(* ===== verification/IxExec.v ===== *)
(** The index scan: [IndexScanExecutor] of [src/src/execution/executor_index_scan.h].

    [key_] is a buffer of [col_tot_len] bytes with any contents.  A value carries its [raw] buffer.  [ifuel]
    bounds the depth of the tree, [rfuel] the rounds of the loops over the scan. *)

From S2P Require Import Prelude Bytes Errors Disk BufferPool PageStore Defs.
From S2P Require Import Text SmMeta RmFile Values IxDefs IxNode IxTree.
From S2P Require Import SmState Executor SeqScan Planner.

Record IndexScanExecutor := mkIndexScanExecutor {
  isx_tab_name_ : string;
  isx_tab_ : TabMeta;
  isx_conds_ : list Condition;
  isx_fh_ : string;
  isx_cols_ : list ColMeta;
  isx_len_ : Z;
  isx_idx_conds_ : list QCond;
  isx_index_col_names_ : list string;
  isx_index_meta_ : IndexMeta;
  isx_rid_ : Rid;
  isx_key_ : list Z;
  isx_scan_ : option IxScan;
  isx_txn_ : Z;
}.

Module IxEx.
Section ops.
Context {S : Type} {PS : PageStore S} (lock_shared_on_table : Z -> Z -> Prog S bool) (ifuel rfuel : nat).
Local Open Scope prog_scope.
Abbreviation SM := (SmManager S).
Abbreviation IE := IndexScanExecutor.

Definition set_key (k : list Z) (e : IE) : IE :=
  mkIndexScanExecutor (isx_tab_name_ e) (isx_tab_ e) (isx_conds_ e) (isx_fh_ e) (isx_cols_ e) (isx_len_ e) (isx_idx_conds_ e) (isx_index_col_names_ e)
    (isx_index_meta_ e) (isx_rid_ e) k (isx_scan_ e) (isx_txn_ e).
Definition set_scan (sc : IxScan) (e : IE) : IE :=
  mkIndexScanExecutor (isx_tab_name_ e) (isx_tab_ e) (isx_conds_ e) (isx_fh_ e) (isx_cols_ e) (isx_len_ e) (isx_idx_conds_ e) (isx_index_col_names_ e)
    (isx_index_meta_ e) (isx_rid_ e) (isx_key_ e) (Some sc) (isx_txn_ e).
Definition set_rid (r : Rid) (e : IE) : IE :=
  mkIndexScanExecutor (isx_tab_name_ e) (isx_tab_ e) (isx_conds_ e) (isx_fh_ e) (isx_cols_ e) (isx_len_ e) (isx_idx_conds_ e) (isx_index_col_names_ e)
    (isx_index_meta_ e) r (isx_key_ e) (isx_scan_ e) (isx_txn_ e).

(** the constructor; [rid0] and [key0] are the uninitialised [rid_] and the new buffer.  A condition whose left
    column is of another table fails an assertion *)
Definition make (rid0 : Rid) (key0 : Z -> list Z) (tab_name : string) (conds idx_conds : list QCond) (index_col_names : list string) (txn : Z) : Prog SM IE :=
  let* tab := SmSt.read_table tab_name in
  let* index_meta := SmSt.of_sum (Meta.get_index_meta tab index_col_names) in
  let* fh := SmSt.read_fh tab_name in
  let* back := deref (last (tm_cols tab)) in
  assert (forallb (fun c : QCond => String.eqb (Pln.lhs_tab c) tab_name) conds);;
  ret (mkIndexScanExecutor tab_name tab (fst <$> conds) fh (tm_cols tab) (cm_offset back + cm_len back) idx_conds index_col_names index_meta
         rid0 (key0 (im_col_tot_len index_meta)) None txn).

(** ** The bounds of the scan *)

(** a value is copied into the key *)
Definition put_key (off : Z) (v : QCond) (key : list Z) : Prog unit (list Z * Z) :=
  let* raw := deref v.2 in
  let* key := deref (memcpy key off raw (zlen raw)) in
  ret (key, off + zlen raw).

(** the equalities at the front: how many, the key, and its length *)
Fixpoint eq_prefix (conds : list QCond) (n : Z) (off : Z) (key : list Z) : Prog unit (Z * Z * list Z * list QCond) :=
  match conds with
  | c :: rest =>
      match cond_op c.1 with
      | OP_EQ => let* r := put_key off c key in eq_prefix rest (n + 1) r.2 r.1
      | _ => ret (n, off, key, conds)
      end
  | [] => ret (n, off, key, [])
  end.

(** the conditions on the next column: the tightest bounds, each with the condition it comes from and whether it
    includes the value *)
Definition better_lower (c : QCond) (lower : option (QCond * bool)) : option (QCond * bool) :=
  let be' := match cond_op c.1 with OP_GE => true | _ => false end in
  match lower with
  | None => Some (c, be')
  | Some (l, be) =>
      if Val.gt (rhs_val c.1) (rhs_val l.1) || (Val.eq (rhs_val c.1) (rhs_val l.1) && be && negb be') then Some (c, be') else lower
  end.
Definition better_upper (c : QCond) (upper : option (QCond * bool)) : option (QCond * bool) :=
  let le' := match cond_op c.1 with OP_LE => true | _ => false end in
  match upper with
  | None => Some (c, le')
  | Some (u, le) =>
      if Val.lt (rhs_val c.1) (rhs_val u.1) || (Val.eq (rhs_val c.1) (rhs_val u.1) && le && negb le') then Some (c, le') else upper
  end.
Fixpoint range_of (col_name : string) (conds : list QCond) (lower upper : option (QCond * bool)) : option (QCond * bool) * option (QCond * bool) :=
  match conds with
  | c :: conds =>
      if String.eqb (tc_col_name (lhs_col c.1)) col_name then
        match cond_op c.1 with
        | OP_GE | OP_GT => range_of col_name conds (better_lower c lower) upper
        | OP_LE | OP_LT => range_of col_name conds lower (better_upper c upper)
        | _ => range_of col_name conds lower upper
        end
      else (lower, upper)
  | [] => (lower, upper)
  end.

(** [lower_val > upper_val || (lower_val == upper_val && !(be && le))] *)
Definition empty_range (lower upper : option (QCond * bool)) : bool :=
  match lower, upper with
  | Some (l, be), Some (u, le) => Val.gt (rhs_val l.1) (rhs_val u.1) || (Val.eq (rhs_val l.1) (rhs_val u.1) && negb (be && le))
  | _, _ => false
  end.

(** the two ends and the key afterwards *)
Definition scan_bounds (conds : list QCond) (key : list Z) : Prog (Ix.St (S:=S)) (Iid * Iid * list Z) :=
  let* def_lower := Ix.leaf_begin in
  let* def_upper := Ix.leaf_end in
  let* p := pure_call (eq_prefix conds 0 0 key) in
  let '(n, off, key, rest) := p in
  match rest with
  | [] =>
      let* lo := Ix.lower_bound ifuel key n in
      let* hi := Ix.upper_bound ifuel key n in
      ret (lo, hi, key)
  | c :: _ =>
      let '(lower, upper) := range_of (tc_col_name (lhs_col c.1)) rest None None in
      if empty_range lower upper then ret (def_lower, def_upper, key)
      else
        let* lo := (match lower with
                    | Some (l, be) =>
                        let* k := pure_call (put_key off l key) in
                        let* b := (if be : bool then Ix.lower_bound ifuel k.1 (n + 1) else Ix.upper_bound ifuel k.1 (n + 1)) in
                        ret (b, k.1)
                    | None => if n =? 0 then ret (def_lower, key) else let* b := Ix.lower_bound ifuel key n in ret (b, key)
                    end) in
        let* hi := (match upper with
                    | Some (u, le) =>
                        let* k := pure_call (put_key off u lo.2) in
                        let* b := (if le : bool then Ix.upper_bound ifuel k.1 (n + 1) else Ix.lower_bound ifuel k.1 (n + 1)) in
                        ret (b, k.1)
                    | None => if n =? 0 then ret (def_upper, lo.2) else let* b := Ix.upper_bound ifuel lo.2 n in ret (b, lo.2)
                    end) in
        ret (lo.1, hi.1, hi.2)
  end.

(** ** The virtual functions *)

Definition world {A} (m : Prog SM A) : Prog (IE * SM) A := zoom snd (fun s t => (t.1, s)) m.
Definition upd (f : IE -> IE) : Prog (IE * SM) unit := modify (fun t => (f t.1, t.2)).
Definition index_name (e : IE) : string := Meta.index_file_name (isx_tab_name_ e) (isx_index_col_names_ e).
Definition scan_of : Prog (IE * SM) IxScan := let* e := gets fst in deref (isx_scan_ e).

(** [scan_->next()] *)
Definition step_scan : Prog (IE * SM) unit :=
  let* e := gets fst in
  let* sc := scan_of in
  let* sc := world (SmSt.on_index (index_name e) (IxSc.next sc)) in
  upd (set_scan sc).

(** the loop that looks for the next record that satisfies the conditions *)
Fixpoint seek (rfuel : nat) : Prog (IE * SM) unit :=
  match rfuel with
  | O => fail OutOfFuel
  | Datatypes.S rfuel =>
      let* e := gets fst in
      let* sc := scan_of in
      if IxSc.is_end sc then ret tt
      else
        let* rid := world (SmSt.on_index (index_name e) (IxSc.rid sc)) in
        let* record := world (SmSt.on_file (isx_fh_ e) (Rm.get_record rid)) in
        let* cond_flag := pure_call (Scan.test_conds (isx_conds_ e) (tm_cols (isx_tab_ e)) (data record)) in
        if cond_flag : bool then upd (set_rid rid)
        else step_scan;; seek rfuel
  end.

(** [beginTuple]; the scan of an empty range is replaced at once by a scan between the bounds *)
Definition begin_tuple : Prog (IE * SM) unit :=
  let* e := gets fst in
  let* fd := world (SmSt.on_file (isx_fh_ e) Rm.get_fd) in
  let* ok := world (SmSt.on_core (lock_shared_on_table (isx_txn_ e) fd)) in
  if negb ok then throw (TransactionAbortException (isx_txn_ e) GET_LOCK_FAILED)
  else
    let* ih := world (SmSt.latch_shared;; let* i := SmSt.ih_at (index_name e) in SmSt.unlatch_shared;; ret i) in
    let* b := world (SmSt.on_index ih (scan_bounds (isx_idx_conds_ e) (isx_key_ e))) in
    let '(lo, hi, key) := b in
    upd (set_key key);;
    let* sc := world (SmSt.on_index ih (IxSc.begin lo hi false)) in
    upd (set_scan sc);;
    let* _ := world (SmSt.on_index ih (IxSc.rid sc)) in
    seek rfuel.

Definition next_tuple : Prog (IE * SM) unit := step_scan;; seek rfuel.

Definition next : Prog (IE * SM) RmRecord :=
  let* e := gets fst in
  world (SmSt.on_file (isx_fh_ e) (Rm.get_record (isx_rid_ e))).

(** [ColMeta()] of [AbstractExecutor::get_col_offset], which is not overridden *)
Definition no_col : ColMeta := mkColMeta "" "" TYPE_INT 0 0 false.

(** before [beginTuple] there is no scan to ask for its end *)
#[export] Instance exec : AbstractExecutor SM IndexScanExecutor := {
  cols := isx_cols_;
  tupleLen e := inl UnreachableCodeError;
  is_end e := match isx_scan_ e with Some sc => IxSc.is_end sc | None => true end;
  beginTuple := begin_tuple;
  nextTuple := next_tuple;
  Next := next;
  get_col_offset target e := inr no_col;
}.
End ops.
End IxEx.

^^^^

How many lines of the entries include the string "AbstractExecutor"? Answer with a number and no other words.

TASK ANSWER: 2